- **PROBLEM TO WORK ON**: Retype each entry exactly.

_____

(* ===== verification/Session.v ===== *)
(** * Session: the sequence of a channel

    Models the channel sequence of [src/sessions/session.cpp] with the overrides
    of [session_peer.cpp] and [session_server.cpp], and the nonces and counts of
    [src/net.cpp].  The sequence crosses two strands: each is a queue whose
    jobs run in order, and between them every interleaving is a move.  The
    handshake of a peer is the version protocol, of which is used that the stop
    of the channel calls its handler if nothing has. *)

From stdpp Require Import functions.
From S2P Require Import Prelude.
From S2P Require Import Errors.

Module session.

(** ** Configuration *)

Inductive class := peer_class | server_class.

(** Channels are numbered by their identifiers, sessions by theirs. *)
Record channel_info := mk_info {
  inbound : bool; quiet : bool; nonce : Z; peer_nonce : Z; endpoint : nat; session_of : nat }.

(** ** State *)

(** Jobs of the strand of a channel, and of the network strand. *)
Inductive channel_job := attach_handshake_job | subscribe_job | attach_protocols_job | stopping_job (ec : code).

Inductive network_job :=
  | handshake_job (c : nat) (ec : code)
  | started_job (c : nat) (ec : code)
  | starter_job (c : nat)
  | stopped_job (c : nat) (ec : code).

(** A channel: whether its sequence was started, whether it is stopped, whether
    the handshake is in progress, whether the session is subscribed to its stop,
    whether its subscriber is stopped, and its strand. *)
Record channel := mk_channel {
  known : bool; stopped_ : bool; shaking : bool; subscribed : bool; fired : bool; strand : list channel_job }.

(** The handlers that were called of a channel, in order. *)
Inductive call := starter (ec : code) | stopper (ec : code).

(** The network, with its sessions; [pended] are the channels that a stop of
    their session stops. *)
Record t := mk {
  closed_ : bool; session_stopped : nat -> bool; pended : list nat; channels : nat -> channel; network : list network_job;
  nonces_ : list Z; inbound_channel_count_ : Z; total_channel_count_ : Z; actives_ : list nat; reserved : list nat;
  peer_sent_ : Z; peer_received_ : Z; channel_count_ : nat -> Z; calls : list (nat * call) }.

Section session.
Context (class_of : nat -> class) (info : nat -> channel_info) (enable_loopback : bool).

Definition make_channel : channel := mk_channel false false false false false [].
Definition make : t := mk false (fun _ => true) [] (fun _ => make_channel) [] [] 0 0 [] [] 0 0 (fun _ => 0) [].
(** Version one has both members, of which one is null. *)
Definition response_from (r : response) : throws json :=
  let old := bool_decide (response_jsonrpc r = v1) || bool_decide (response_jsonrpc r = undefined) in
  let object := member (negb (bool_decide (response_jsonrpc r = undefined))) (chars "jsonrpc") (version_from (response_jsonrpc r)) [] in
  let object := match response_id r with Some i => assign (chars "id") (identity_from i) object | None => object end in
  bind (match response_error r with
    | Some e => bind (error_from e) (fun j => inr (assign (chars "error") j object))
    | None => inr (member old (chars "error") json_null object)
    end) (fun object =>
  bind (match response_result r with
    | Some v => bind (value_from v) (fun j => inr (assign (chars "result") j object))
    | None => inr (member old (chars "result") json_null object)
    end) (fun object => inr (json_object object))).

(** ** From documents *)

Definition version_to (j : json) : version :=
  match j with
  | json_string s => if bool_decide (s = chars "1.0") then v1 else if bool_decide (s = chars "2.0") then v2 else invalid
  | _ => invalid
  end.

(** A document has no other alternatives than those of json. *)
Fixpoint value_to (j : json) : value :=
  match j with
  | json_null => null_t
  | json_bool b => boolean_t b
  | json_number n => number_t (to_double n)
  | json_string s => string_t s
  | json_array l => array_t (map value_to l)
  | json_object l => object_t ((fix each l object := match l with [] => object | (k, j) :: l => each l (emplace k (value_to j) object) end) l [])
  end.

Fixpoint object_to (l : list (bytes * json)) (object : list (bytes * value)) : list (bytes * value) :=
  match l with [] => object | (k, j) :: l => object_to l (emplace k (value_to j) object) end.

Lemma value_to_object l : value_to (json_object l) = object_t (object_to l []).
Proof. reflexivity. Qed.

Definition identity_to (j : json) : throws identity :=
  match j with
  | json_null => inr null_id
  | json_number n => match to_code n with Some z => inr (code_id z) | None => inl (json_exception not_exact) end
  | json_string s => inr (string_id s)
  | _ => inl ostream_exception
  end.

_____

- **RESULT OF THIS EXERCISE**:
(* ===== verification/Session.v ===== *)
(** * Session: the sequence of a channel

    Models the channel sequence of [src/sessions/session.cpp] with the overrides
    of [session_peer.cpp] and [session_server.cpp], and the nonces and counts of
    [src/net.cpp].  The sequence crosses two strands: each is a queue whose
    jobs run in order, and between them every interleaving is a move.  The
    handshake of a peer is the version protocol, of which is used that the stop
    of the channel calls its handler if nothing has. *)

From stdpp Require Import functions.
From S2P Require Import Prelude.
From S2P Require Import Errors.

Module session.

(** ** Configuration *)

Inductive class := peer_class | server_class.

(** Channels are numbered by their identifiers, sessions by theirs. *)
Record channel_info := mk_info {
  inbound : bool; quiet : bool; nonce : Z; peer_nonce : Z; endpoint : nat; session_of : nat }.

(** ** State *)

(** Jobs of the strand of a channel, and of the network strand. *)
Inductive channel_job := attach_handshake_job | subscribe_job | attach_protocols_job | stopping_job (ec : code).

Inductive network_job :=
  | handshake_job (c : nat) (ec : code)
  | started_job (c : nat) (ec : code)
  | starter_job (c : nat)
  | stopped_job (c : nat) (ec : code).

(** A channel: whether its sequence was started, whether it is stopped, whether
    the handshake is in progress, whether the session is subscribed to its stop,
    whether its subscriber is stopped, and its strand. *)
Record channel := mk_channel {
  known : bool; stopped_ : bool; shaking : bool; subscribed : bool; fired : bool; strand : list channel_job }.

(** The handlers that were called of a channel, in order. *)
Inductive call := starter (ec : code) | stopper (ec : code).

(** The network, with its sessions; [pended] are the channels that a stop of
    their session stops. *)
Record t := mk {
  closed_ : bool; session_stopped : nat -> bool; pended : list nat; channels : nat -> channel; network : list network_job;
  nonces_ : list Z; inbound_channel_count_ : Z; total_channel_count_ : Z; actives_ : list nat; reserved : list nat;
  peer_sent_ : Z; peer_received_ : Z; channel_count_ : nat -> Z; calls : list (nat * call) }.

Section session.
Context (class_of : nat -> class) (info : nat -> channel_info) (enable_loopback : bool).

Definition make_channel : channel := mk_channel false false false false false [].
Definition make : t := mk false (fun _ => true) [] (fun _ => make_channel) [] [] 0 0 [] [] 0 0 (fun _ => 0) [].
(** Version one has both members, of which one is null. *)
Definition response_from (r : response) : throws json :=
  let old := bool_decide (response_jsonrpc r = v1) || bool_decide (response_jsonrpc r = undefined) in
  let object := member (negb (bool_decide (response_jsonrpc r = undefined))) (chars "jsonrpc") (version_from (response_jsonrpc r)) [] in
  let object := match response_id r with Some i => assign (chars "id") (identity_from i) object | None => object end in
  bind (match response_error r with
    | Some e => bind (error_from e) (fun j => inr (assign (chars "error") j object))
    | None => inr (member old (chars "error") json_null object)
    end) (fun object =>
  bind (match response_result r with
    | Some v => bind (value_from v) (fun j => inr (assign (chars "result") j object))
    | None => inr (member old (chars "result") json_null object)
    end) (fun object => inr (json_object object))).

(** ** From documents *)

Definition version_to (j : json) : version :=
  match j with
  | json_string s => if bool_decide (s = chars "1.0") then v1 else if bool_decide (s = chars "2.0") then v2 else invalid
  | _ => invalid
  end.

(** A document has no other alternatives than those of json. *)
Fixpoint value_to (j : json) : value :=
  match j with
  | json_null => null_t
  | json_bool b => boolean_t b
  | json_number n => number_t (to_double n)
  | json_string s => string_t s
  | json_array l => array_t (map value_to l)
  | json_object l => object_t ((fix each l object := match l with [] => object | (k, j) :: l => each l (emplace k (value_to j) object) end) l [])
  end.

Fixpoint object_to (l : list (bytes * json)) (object : list (bytes * value)) : list (bytes * value) :=
  match l with [] => object | (k, j) :: l => object_to l (emplace k (value_to j) object) end.

Lemma value_to_object l : value_to (json_object l) = object_t (object_to l []).
Proof. reflexivity. Qed.

Definition identity_to (j : json) : throws identity :=
  match j with
  | json_null => inr null_id
  | json_number n => match to_code n with Some z => inr (code_id z) | None => inl (json_exception not_exact) end
  | json_string s => inr (string_id s)
  | _ => inl ostream_exception
  end.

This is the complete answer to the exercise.